---
jupytext:
  formats: md:myst
  text_representation:
    extension: .md
    format_name: myst
kernelspec:
  display_name: Python 3
  language: python
  name: python3
---

# Representing multi-stage neuroimaging models

The statistical analysis of neuroimaging data typically occurs across distinct
stages of analysis, with parameter estimates from lower levels of analysis
propagating to higher levels for subsequent analysis.

For example, in fMRI it is common to first fit a design matrix to run-level time
series followed by a fixed-effects model to combine estimates at the
subject-level. Finally, a dataset-level (or "group level") random-effects
one-sample t-test can be performed to estimate population level effects.
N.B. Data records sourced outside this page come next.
(** * tio: the selector core, embedded and verified

    A shallow embedding of the readiness library's core: the descriptor
    handle ([fd_guard]), [token], [interest], the event view and event
    batch, the epoll selector, [registry], [poll], the waker and the
    [source] concept with the wrappers that are meant to satisfy it.

    The kernel is the environment.  Every system call the C++ code makes
    is a constructor of [Sys.syscall]; a kernel is any transition function
    answering such calls, and the program state records [errno] and the
    trace of calls made, so that statements can speak about what was
    handed to the kernel. *)

From Stdlib Require Import ZArith Lia Bool List String.
From stdpp Require Import base tactics option list gmap strings.

Local Open Scope Z_scope.

(** ** Machine integers *)

Module Int.

(** [static_cast<int>(x)]: the value of [x] modulo 2^32, read as a
    two's-complement 32-bit integer. *)
Definition to_int (x : Z) : Z := (x + 2 ^ 31) mod 2 ^ 32 - 2 ^ 31.

(** [static_cast<std::uint8_t>(x)]. *)
Definition to_uint8 (x : Z) : Z := x mod 2 ^ 8.

(** [static_cast<std::size_t>(x)] and [std::uint64_t] on LP64. *)
Definition to_size_t (x : Z) : Z := x mod 2 ^ 64.

Definition int_min : Z := - 2 ^ 31.
Definition int_max : Z := 2 ^ 31 - 1.
Definition is_int (x : Z) : Prop := int_min <= x <= int_max.
Definition is_size_t (x : Z) : Prop := 0 <= x < 2 ^ 64.

End Int.

(** ** Constants of the system headers

    <cerrno> and <sys/epoll.h> are not part of the repository; the values
    are those of Linux.  The flag constants are written as the single bit
    each one is. *)

Module Errno.
Definition ENOENT : Z := 2.
Definition EINTR : Z := 4.
Definition EBADF : Z := 9.
Definition EAGAIN : Z := 11.
Definition EWOULDBLOCK : Z := 11.
Definition EEXIST : Z := 17.
Definition EINVAL : Z := 22.
Definition EMFILE : Z := 24.
Definition EPIPE : Z := 32.
End Errno.

Module Epoll.
Definition EPOLLIN : Z := 2 ^ 0.
Definition EPOLLPRI : Z := 2 ^ 1.
Definition EPOLLOUT : Z := 2 ^ 2.
Definition EPOLLERR : Z := 2 ^ 3.
Definition EPOLLHUP : Z := 2 ^ 4.
Definition EPOLLRDHUP : Z := 2 ^ 13.
Definition EPOLLET : Z := 2 ^ 31.

(** Bit positions of the flags above. *)
Definition bit_in : Z := 0.
Definition bit_pri : Z := 1.
Definition bit_out : Z := 2.
Definition bit_err : Z := 3.
Definition bit_hup : Z := 4.
Definition bit_rdhup : Z := 13.
Definition bit_et : Z := 31.

Definition EPOLL_CLOEXEC : Z := 524288.
Definition EPOLL_CTL_ADD : Z := 1.
Definition EPOLL_CTL_DEL : Z := 2.
Definition EPOLL_CTL_MOD : Z := 3.

(** [::epoll_event]: the flag word and the 64-bit user data. *)
Record epoll_event := mk_event { events : Z; data_u64 : Z }.

(** [epoll_event ev{}]: value-initialised. *)
Definition zero_event : epoll_event := {| events := 0; data_u64 := 0 |}.
End Epoll.

(** ** error.hpp *)

Module error.

Record t := mk { code_ : Z }.

Definition code (e : t) : Z := code_ e.

Definition is_would_block (e : t) : bool :=
  (code_ e =? Errno.EAGAIN) || (code_ e =? Errno.EWOULDBLOCK).

Definition is_interrupted (e : t) : bool := code_ e =? Errno.EINTR.

Definition is_already_exists (e : t) : bool := code_ e =? Errno.EEXIST.

Definition is_broken_pipe (e : t) : bool := code_ e =? Errno.EPIPE.

End error.

(** [std::expected<T, error>]. *)
Inductive expected (T : Type) : Type :=
| value (v : T)
| unexpected (e : error.t).
Arguments value {T} v.
Arguments unexpected {T} e.

Definition has_value {T} (r : expected T) : bool :=
  match r with value _ => true | unexpected _ => false end.

Definition result (T : Type) : Type := expected T.
Definition void_result : Type := expected unit.

(** ** token.hpp *)

Module token.

Record t := mk { value_ : Z }.

(** [explicit token(std::size_t value)]. *)
Definition make (v : Z) : t := {| value_ := v |}.

Definition value (tok : t) : Z := value_ tok.

End token.

(** ** interest.hpp *)

Module interest.

Record t := mk { bits_ : Z }.

Definition k_readable : Z := 1.
Definition k_writable : Z := 2.
Definition k_priority : Z := 4.

Definition empty : t := {| bits_ := 0 |}.
Definition readable : t := {| bits_ := k_readable |}.
Definition writable : t := {| bits_ := k_writable |}.
Definition priority : t := {| bits_ := k_priority |}.

Definition is_readable (i : t) : bool :=
  negb (Z.land (bits_ i) k_readable =? 0).

Definition is_writable (i : t) : bool :=
  negb (Z.land (bits_ i) k_writable =? 0).

Definition is_priority (i : t) : bool :=
  negb (Z.land (bits_ i) k_priority =? 0).

Definition is_empty (i : t) : bool := bits_ i =? 0.

Definition raw (i : t) : Z := bits_ i.

(** [operator|]. *)
Definition union (a b : t) : t :=
  {| bits_ := Int.to_uint8 (Z.lor (bits_ a) (bits_ b)) |}.

Definition remove (a b : t) : t :=
  {| bits_ := Int.to_uint8 (Z.land (bits_ a) (Z.lnot (bits_ b))) |}.

End interest.

(** ** The operating-system interface *)

Module Sys.
Import Epoll.

(** The system calls the core makes, with the arguments it passes. *)
Inductive syscall : Type :=
| epoll_create1 (flags : Z)
| epoll_ctl (epfd op fd : Z) (ev : option epoll_event)
| epoll_wait (epfd maxevents timeout : Z)
| dup (oldfd : Z)
| close (fd : Z).

(** What a call answers: its return value, the code [errno] is set to
    when the return value is negative, and (for [epoll_wait]) the
    events the kernel stores at the start of the caller's buffer. *)
Record reply := mk_reply { ret : Z; err : Z; out : list epoll_event }.

Definition returns (n : Z) : reply := {| ret := n; err := 0; out := [] |}.
Definition fails (e : Z) : reply := {| ret := -1; err := e; out := [] |}.

(** A kernel is a state with a transition answering each call. *)
Class Kernel (K : Type) := sys : K -> syscall -> K * reply.

(** The process as the library sees it: the kernel, the thread's
    [errno], and the calls made so far (oldest first). *)
Record world (K : Type) := mk_world {
  kern : K;
  errno : Z;
  trace : list syscall
}.
Arguments mk_world {K} _ _ _.
Arguments kern {K} _.
Arguments errno {K} _.
Arguments trace {K} _.

(** One system call: the kernel moves, [errno] is written on failure
    only, the call is appended to the trace. *)
Definition invoke {K} `{Kernel K} (c : syscall) (w : world K)
  : reply * world K :=
  let '(k', r) := sys (kern w) c in
  (r, {| kern := k';
         errno := if ret r <? 0 then err r else errno w;
         trace := trace w ++ [c] |}).

(** [error::last_os_error()]. *)
Definition last_os_error {K} (w : world K) : error.t :=
  error.mk (errno w).

(** The timeouts handed to the kernel's wait call in a trace. *)
Definition wait_timeouts (tr : list syscall) : list Z :=
  omap (fun c => match c with epoll_wait _ _ t => Some t | _ => None end) tr.

(** The contract of epoll_wait(2) on its return value: at most
    [maxevents] events are delivered. *)
Definition wait_bounded (K : Type) `{Kernel K} : Prop :=
  forall k epfd maxevents timeout,
    0 <= ret (sys k (epoll_wait epfd maxevents timeout)).2 ->
    ret (sys k (epoll_wait epfd maxevents timeout)).2 <= maxevents.

End Sys.

(** A scripted kernel, for running the model on concrete inputs: the
    answers to the wait calls and to the other calls are queued in
    advance.  As epoll_wait(2) documents, a wait with [maxevents <= 0]
    fails with EINVAL, and a wait never delivers more than [maxevents]
    events; with nothing scripted a wait times out with no event and any
    other call returns 0. *)

Module Script.
Import Epoll Sys.

Inductive answer (A : Type) : Type :=
| ok (a : A)
| fail (e : Z).
Arguments ok {A} a.
Arguments fail {A} e.

Record t := mk {
  waits : list (answer (list epoll_event));
  calls : list (answer Z)
}.

Definition step (k : t) (c : syscall) : t * reply :=
  match c with
  | epoll_wait _ maxevents _ =>
      if maxevents <=? 0 then (k, fails Errno.EINVAL)
      else match waits k with
           | [] => (k, returns 0)
           | ok evs :: rest =>
               let delivered := take (Z.to_nat maxevents) evs in
               ({| waits := rest; calls := calls k |},
                {| ret := Z.of_nat (length delivered); err := 0;
                   out := delivered |})
           | fail e :: rest =>
               ({| waits := rest; calls := calls k |}, fails e)
           end
  | _ =>
      match calls k with
      | [] => (k, returns 0)
      | ok n :: rest => ({| waits := waits k; calls := rest |}, returns n)
      | fail e :: rest => ({| waits := waits k; calls := rest |}, fails e)
      end
  end.

#[global] Instance kernel : Kernel t := step.

Definition boot (ws : list (answer (list epoll_event)))
    (cs : list (answer Z)) : world t :=
  {| kern := {| waits := ws; calls := cs |}; errno := 0; trace := [] |}.

End Script.

(** ** sys/detail/fd_guard.hpp *)

Module fd_guard.
Import Sys.

Record t := mk { fd_ : Z }.

(** [fd_guard()]. *)
Definition empty : t := {| fd_ := -1 |}.

(** [explicit fd_guard(const int fd)]. *)
Definition make (fd : Z) : t := {| fd_ := fd |}.

Definition raw_fd (g : t) : Z := fd_ g.

(** [explicit operator bool()]. *)
Definition to_bool (g : t) : bool := 0 <=? fd_ g.

(** The guarded close shared by the destructor, move assignment and
    [reset]: [if (fd_ >= 0) close(fd_);]. *)
Definition close_held {K} `{Kernel K} (g : t) (w : world K) : world K :=
  if 0 <=? fd_ g then (invoke (close (fd_ g)) w).2 else w.

(** [~fd_guard()]. *)
Definition destroy {K} `{Kernel K} (g : t) (w : world K) : world K :=
  close_held g w.

(** [std::exchange(fd_, v)]: the old value and the updated object. *)
Definition exchange (g : t) (v : Z) : Z * t := (fd_ g, {| fd_ := v |}).

(** [fd_guard(fd_guard&& other)]: the new object and what is left of
    [other]. *)
Definition move (other : t) : t * t :=
  let '(old, other') := exchange other (-1) in ({| fd_ := old |}, other').

(** [release()]. *)
Definition release (g : t) : Z * t := exchange g (-1).

(** [reset(fd)]; [reset_default] is the call with the argument left
    out. *)
Definition reset {K} `{Kernel K} (g : t) (fd : Z) (w : world K)
  : t * world K :=
  ({| fd_ := fd |}, close_held g w).

Definition reset_default {K} `{Kernel K} (g : t) (w : world K)
  : t * world K :=
  reset g (-1) w.

End fd_guard.

(** Descriptor handles as objects: a store of live handles by address,
    and the operations of the class as transitions on it.  Move
    assignment names two addresses, which may be the same one. *)

Module handles.
Import Sys.

Definition store : Type := gmap Z fd_guard.t.

Inductive op : Type :=
| construct_empty (this : Z)
| construct_from (this : Z) (fd : Z)
| construct_move (this other : Z)
| assign_move (this other : Z)
| call_release (this : Z)
| call_reset (this : Z) (fd : Z)
| call_reset_default (this : Z)
| destroy_at (this : Z).

(** The integers an operation adopts from its caller. *)
Definition adopted (o : op) : list Z :=
  match o with
  | construct_from _ fd | call_reset _ fd => [fd]
  | _ => []
  end.

(** One operation.  [None]: the operation is not one a program can
    perform (it constructs over a live object or uses a dead one). *)
Definition step {K} `{Kernel K} (o : op) (s : store) (w : world K)
  : option (store * world K) :=
  match o with
  | construct_empty this =>
      match s !! this with
      | Some _ => None
      | None => Some (<[this := fd_guard.empty]> s, w)
      end
  | construct_from this fd =>
      match s !! this with
      | Some _ => None
      | None => Some (<[this := fd_guard.make fd]> s, w)
      end
  | construct_move this other =>
      match s !! this, s !! other with
      | None, Some o =>
          let '(new, o') := fd_guard.move o in
          Some (<[this := new]> (<[other := o']> s), w)
      | _, _ => None
      end
  | assign_move this other =>
      match s !! this, s !! other with
      | Some g, Some o =>
          if bool_decide (this = other) then Some (s, w)
          else
            let w' := fd_guard.close_held g w in
            let '(old, o') := fd_guard.exchange o (-1) in
            Some (<[this := fd_guard.mk old]> (<[other := o']> s), w')
      | _, _ => None
      end
  | call_release this =>
      match s !! this with
      | Some g => Some (<[this := (fd_guard.release g).2]> s, w)
      | None => None
      end
  | call_reset this fd =>
      match s !! this with
      | Some g =>
          let '(g', w') := fd_guard.reset g fd w in
          Some (<[this := g']> s, w')
      | None => None
      end
  | call_reset_default this =>
      match s !! this with
      | Some g =>
          let '(g', w') := fd_guard.reset_default g w in
          Some (<[this := g']> s, w')
      | None => None
      end
  | destroy_at this =>
      match s !! this with
      | Some g => Some (delete this s, fd_guard.destroy g w)
      | None => None
      end
  end.

Fixpoint run {K} `{Kernel K} (os : list op) (s : store) (w : world K)
  : option (store * world K) :=
  match os with
  | [] => Some (s, w)
  | o :: os' =>
      match step o s w with
      | Some (s', w') => run os' s' w'
      | None => None
      end
  end.

End handles.

(** ** event.hpp *)

Module event.
Import Epoll.

(** An event view borrows one raw event. *)
Record t := mk { raw_ : epoll_event }.

Definition tok (e : t) : token.t := token.make (data_u64 (raw_ e)).

Definition is_readable (e : t) : bool :=
  negb (Z.land (events (raw_ e)) EPOLLIN =? 0).

Definition is_writable (e : t) : bool :=
  negb (Z.land (events (raw_ e)) EPOLLOUT =? 0).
At each
level of the analysis, we need to know which image inputs correspond to which
design matrix, and more how to keep track of and combine outputs from the
previous level at the current level of analysis.

_BIDS Stats Models_ proposes a general machine-readable document to describe
multi-stage neuroimaging analyses in a precise, yet flexible manner. We
accomplish this by defining a _graph_ composed of **Nodes** representing each
level of the analysis and **Edges** which define the flow of data from one Node
to another. Within each {py:class}`~bsmschema.models.Node` we specify a
{py:class}`~bsmschema.models.Model` to estimate, and at least one
{py:class}`~bsmschema.models.Contrast` to define the computed outputs of each
`Node`. Within each node we also specify how to group the incoming inputs into
analysis units using the {py:attr}`~bsmschema.models.Node.GroupBy` directive.

## A simple example

In a [Simon task](https://openneuro.org/datasets/ds000101/versions/00004),
participants were scanned for 2 runs and asked to indicate whether a diamond
that was presented to the left or right of a central fixation cross was green or
red. There were two conditions: color-spatial _congruent_ and _incongruent_
trials.

A basic analysis of this task is to determine which regions showed _greater
activity for incongruent versus congruent trials_, across all participants.

We can perform this analysis by first estimating a **run-level** timeseries
model for "Incongruent" and "Congruent" trials--separately for each individual
run. We then compute a contrast comparing _Incongruent > Congruent_ (IvC)
trials. 

Next, we pass the resulting statistical maps for the contrast to a
**subject-level** estimator, which computes the average _IvC_ effect for each
subject separately. 

Finally, we pass the resulting estimates to a
**dataset-level** estimator, which conduts a one-sample t-test across all of the
subject estimates for the _IvC_ contrast.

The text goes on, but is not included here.